Boko Haram: Soldiers complain of poor welfare, low morale - PUNCH

Bokoharam fighters
There are mounting concerns in security circles over the issue of special arrangement for the security operatives deployed in the operational areas in the three states of Borno, Yobe and Adamawa which are under emergency rule.

Saturday PUNCH  learnt that low  morale occasioned by lack of motivation and poor welfare package might be some of the factors working against the successful execution of the war against Boko Haram militants  in the zone.

The Islamic sect  had killed close to 200 people in the last one and half weeks including the massacre of 53 schoolchildren    in Yobe State.  Thirty five persons were also killed on Sunday during a fierce gunfight between the insurgents and soldiers in Mafa, a community that is 45 kilometres to the east of Maiduguri in Borno State.

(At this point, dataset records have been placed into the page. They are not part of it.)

Lemma main_categorize_run env self D w w1 kr :
  KeywordCategorizer.categorize env (keyword_categorizer self) D w = (w1, Ok kr) →
  ∃ w',
    categorize env self D w = (w', Ok (merged env self kr w1))
    ∧ lists w' = lists w
    ∧ requests w' = requests w ++ sent env self kr w1.
Proof.
  intros Hk. pose proof (keyword_categorize_inv _ _ _ _ _ _ Hk) as (_ & Hl1 & Hr1).
  unfold categorize, categorize_with, merged, sent.
  rewrite bind_run, Hk, bind_run.
  destruct (bool_decide (uncategorized kr = ∅)) eqn:E.
  - rewrite ret_run. apply bool_decide_eq_true in E.
    destruct (tail_run env kr (uncategorized kr) (size D) w1)
      as (w' & -> & Hl & Hr).
    exists w'. split; [done|].
    rewrite E, (proj2 (set_order_nil env ∅) eq_refl), batches_nil.
    cbn. rewrite app_nil_r. split; congruence.
  - apply bool_decide_eq_false in E.
    unfold Eff.try_except. rewrite bind_run.
    destruct (ModelFacts.model_categorize_run env (openai_categorizer self)
                (uncategorized kr) w1 E) as (w2 & -> & Hl2 & Hr2).
    rewrite ret_run.
    destruct (tail_run env
                (returned env (openai_categorizer self) (uncategorized kr) w1 ∪ kr)
                (uncategorized kr) (size D) w2) as (w' & -> & Hl & Hr).
    exists w'. split; [done|]. split; congruence.
Qed.

Lemma main_categorize_raise env self D w w1 e :
  KeywordCategorizer.categorize env (keyword_categorizer self) D w = (w1, Raise e) →
  categorize env self D w = (w1, Raise e).
Proof.
  intros Hk. unfold categorize, categorize_with. by rewrite bind_run, Hk.
Qed.

Lemma returned_lookup env oc X w d c :
  returned env oc X w !! d = Some c →
  (d ∈ X ∧ c = "Uncategorized")
  ∨ ∃ k b, batches (set_order env X) !! k = Some b
           ∧ names_at (OpenAICategorizer.client oc) (length (requests w) + k)
               (request_for oc w b) d c.
Proof.
  unfold returned, recorded.
  destruct (Eff.isEnabledFor env OpenAILogger INFO).
  - rewrite fill_lookup.
    destruct (record_batches _ _ _ _ _ !! d) as [c'|] eqn:E.
    + intros [= ->]. apply record_batches_lookup in E as [E|E]; [done|by right].
    + case_decide as Hin; [|done]. intros [= <-]. left.
      by rewrite set_order_elem in Hin.
  - intros [E|E]%record_batches_lookup; [done|by right].
Qed.

Lemma elem_of_batches (l : list string) k b d :
  batches l !! k = Some b → d ∈ b → d ∈ l.
Proof.
  intros Hk Hd. rewrite <- (batches_concat l).
  apply list_elem_of_In, in_concat. exists b.
  split; apply list_elem_of_In; [by eapply list_elem_of_lookup_2|done].
Qed.

End MainFacts.

(** * The claims *)

Import EffSpec KeywordSpec ModelSpec MainSpec InitSpec.

(** C4. The model tier cuts the set it is given into ordered batches of at
    most 50 descriptions: the descriptions of the requests it sends, one
    request after the other, are the descriptions of the set in their
    iteration order, each of them once, so the batches cover the set and no
    description is in two batches; no batch is empty, also when the size is
    1 or a multiple of 50, and there are [ceil(size / 50)] of them; for the
    empty set nothing is sent and the empty mapping is returned. *)
Theorem model_tier_batches env self (X : gset string) w :
  ∃ w' m new,
    OpenAICategorizer.categorize env self X w = (w', Ok m)
    ∧ requests w' = requests w ++ new
    ∧ concat (rq_descriptions <$> new) = set_order env X
    ∧ (∀ d, d ∈ concat (rq_descriptions <$> new) ↔ d ∈ X)
    ∧ NoDup (concat (rq_descriptions <$> new))
    ∧ (∀ rq, rq ∈ new → 1 ≤ length (rq_descriptions rq) ≤ 50)
    ∧ length new = (size X + 49) `div` 50
    ∧ (X = ∅ → w' = w ∧ m = ∅ ∧ new = []).
Proof.
  assert (∀ l, rq_descriptions <$> (request_for self w <$> batches l) = batches l)
    as Hdescs.
  { intros l. rewrite <- list_fmap_compose. apply list_fmap_id. }
  destruct (decide (X = ∅)) as [->|HX].
  - exists w, ∅, []. rewrite ModelFacts.model_categorize_empty, app_nil_r.
    assert (set_order env ∅ = []) as Hnil by by apply KeywordFacts.set_order_nil.
    rewrite Hnil, size_empty. cbn.
    split; [done|]. split; [done|]. split; [done|].
    split; [by split; [intros ?%elem_of_nil|intros ?%not_elem_of_empty]|].
    split; [constructor|].
    split; [by intros rq ?%elem_of_nil|]. done.
  - destruct (ModelFacts.model_categorize_run env self X w HX) as (w' & Hrun & _ & Hreq).
    exists w', (returned env self X w),
      (request_for self w <$> batches (set_order env X)).
    rewrite Hdescs, ModelFacts.batches_concat.
    split; [done|]. split; [done|]. split; [done|].
    split; [apply KeywordFacts.set_order_elem|].
    split; [apply KeywordFacts.set_order_NoDup|].
    split; [|split; [|done]].
    + intros rq (b & -> & Hb)%list_elem_of_fmap. cbn.
      by apply ModelFacts.batches_sizes in Hb.
    + rewrite length_fmap, ModelFacts.batches_length,
        KeywordFacts.set_order_length.
      unfold OpenAICategorizer.batch_size. f_equal. lia.
Qed.

(** C5. On rules of the declared shape the keyword tier returns, and for
    every description of the input it assigns exactly the category of the
    first-match relation: it lowercases the description and the keywords,
    tests the keywords as substrings, takes the categories in the order of
    the rules, assigns the first one with a keyword that occurs, and
    assigns "Uncategorized" when no category has one. *)
Theorem keyword_first_match env cats rules (D : gset string) w d :
  d ∈ D →
  ∃ w' kr,
    KeywordCategorizer.categorize env
      (KeywordCategorizer.Make cats (of_rules rules)) D w = (w', Ok kr)
    ∧ dom kr = D
    ∧ ∀ c, kr !! d = Some c ↔ assigned rules d c.
Proof.
  intros Hd. rewrite KeywordFacts.keyword_categorize_typed.
  eexists _, _. split; [done|]. split.
  - apply set_eq. intros d'. rewrite elem_of_dom, KeywordFacts.keyword_map_lookup.
    case_decide as Hin; split; [done|eauto|by intros [? ?]|done].
  - intros c. rewrite KeywordFacts.keyword_map_lookup, decide_True by done.
    rewrite KeywordFacts.assigned_assign. split; [by intros [= <-]|by intros ->].
Qed.

Lemma keyword_first_match_witness :
  ∃ w' kr,
    KeywordCategorizer.categorize (Examples.shop_env Examples.failing 20)
      (KeywordCategorizer.Make 0 (of_rules Examples.shop_rules))
      Examples.descriptions Examples.start = (w', Ok kr)
    ∧ dom kr = Examples.descriptions
    ∧ ∀ c, kr !! "MIGROS Zurich" = Some c
           ↔ assigned Examples.shop_rules "MIGROS Zurich" c.
Proof.
  apply (keyword_first_match (Examples.shop_env Examples.failing 20) 0
           Examples.shop_rules Examples.descriptions Examples.start "MIGROS Zurich").
  vm_compute. reflexivity.
Defined.

(** C3. When the keyword tier has produced its mapping, a model tier that
    fails leaves it as the result: if every request of the model tier
    raises, or if the invocation of the second tier raises as a whole,
    [categorize] returns, and returns exactly the mapping of the keyword
    tier. A failing request does not stop the loop over the batches:
    whatever the client answers, one request is sent for each batch of the
    uncategorized descriptions, and a pair in the answer to a batch reaches
    the final mapping whatever the answers to the batches before it were
    (when nothing raises before the pair in its payload and no later pair
    names its description again). *)
Theorem fallback_on_model_failure env self (D : gset string) w w1 kr :
  KeywordCategorizer.categorize env (MainCategorizer.keyword_categorizer self) D w
  = (w1, Ok kr) →
  ((∀ n rq,
      OpenAICategorizer.client (MainCategorizer.openai_categorizer self) n rq
      = RequestError) →
   ∃ w', MainCategorizer.categorize env self D w = (w', Ok kr)
         ∧ requests w' = requests w ++ sent env self kr w1)
  ∧ (∀ second_tier,
       (∀ X w0, ∃ w0' e, second_tier X w0 = (w0', Raise e)) →
       ∃ w', MainCategorizer.categorize_with env
               (MainCategorizer.keyword_categorizer self) second_tier D w
             = (w', Ok kr))
  ∧ ∃ w' m,
      MainCategorizer.categorize env self D w = (w', Ok m)
      ∧ requests w' = requests w ++ sent env self kr w1
      ∧ length (sent env self kr w1)
        = (size (MainCategorizer.uncategorized kr) + 49) `div` 50
      ∧ ∀ k b before d c behind,
          batches (set_order env (MainCategorizer.uncategorized kr)) !! k = Some b →
          OpenAICategorizer.client (MainCategorizer.openai_categorizer self)
            (length (requests w1) + k)
            (request_for (MainCategorizer.openai_categorizer self) w1 b)
          = Payload (Some (before ++ Object (Some d) (Some c) :: behind)) →
          NotAnObject ∉ before →
          (∀ c', Object (Some d) (Some c') ∉ behind) →
          (∀ j b' c', k < j →
             batches (set_order env (MainCategorizer.uncategorized kr)) !! j = Some b' →
             ¬ names_at (OpenAICategorizer.client (MainCategorizer.openai_categorizer self))
                 (length (requests w1) + j)
                 (request_for (MainCategorizer.openai_categorizer self) w1 b') d c') →
          m !! d = Some c.
Proof.
  intros Hk.
  destruct (MainFacts.main_categorize_run env self D w w1 kr Hk) as (w' & Hrun & _ & Hreq).
  split; [|split].
  - intros Hfail. exists w'. split; [|done]. rewrite Hrun. do 2 f_equal.
    unfold merged. case_bool_decide as Hu; [done|].
    apply map_eq. intros d. unfold returned, recorded.
    rewrite ModelFacts.record_batches_errors by done.
    destruct (Eff.isEnabledFor env OpenAILogger INFO).
    + rewrite lookup_union, ModelFacts.fill_lookup, lookup_empty.
      case_decide as Hin.
      * apply KeywordFacts.set_order_elem, MainFacts.elem_of_uncategorized in Hin.
        by rewrite Hin.
      * by rewrite (left_id_L None (∪)).
    + by rewrite (left_id_L ∅ (∪)).
  - intros second_tier Hraise.
    by apply (MainFacts.categorize_with_raise env _ second_tier D w w1 kr).
  - exists w', (merged env self kr w1). split; [done|]. split; [done|]. split.
    + unfold sent. rewrite length_fmap, ModelFacts.batches_length,
        KeywordFacts.set_order_length.
      unfold OpenAICategorizer.batch_size. f_equal. lia.
    + intros k b before d c behind Hb Hans Hbefore Hbehind Hlater.
      unfold merged. case_bool_decide as Hu.
      { rewrite Hu, (proj2 (KeywordFacts.set_order_nil env ∅) eq_refl) in Hb.
        done. }
      apply lookup_union_Some_raw. left. unfold returned.
      assert (recorded env (MainCategorizer.openai_categorizer self)
                (MainCategorizer.uncategorized kr) w1 !! d = Some c) as Hrec
        by (by eapply ModelFacts.record_batches_records).
      destruct (Eff.isEnabledFor env OpenAILogger INFO); [|done].
      by rewrite ModelFacts.fill_lookup, Hrec.
Qed.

The Mafa attack was the third within 24 hours in the troubled state. Last Saturday, a twin bomb attack left 52 people dead while another attack on Mainok village by the insurgents  killed 39.

Saturday PUNCH learnt  that both the medical care and welfare packages for the fighting  soldiers were grossly insufficient to motivate them.

Saturday Punch  had in a previous edition reported that  outdated  military weapons  hindered  effective war against the Islamic insurgents. It was reported that the last time serious military hardware was purchased for the Nigerian military was during the Alhaji Shehu  Shagari regime in the early 80s.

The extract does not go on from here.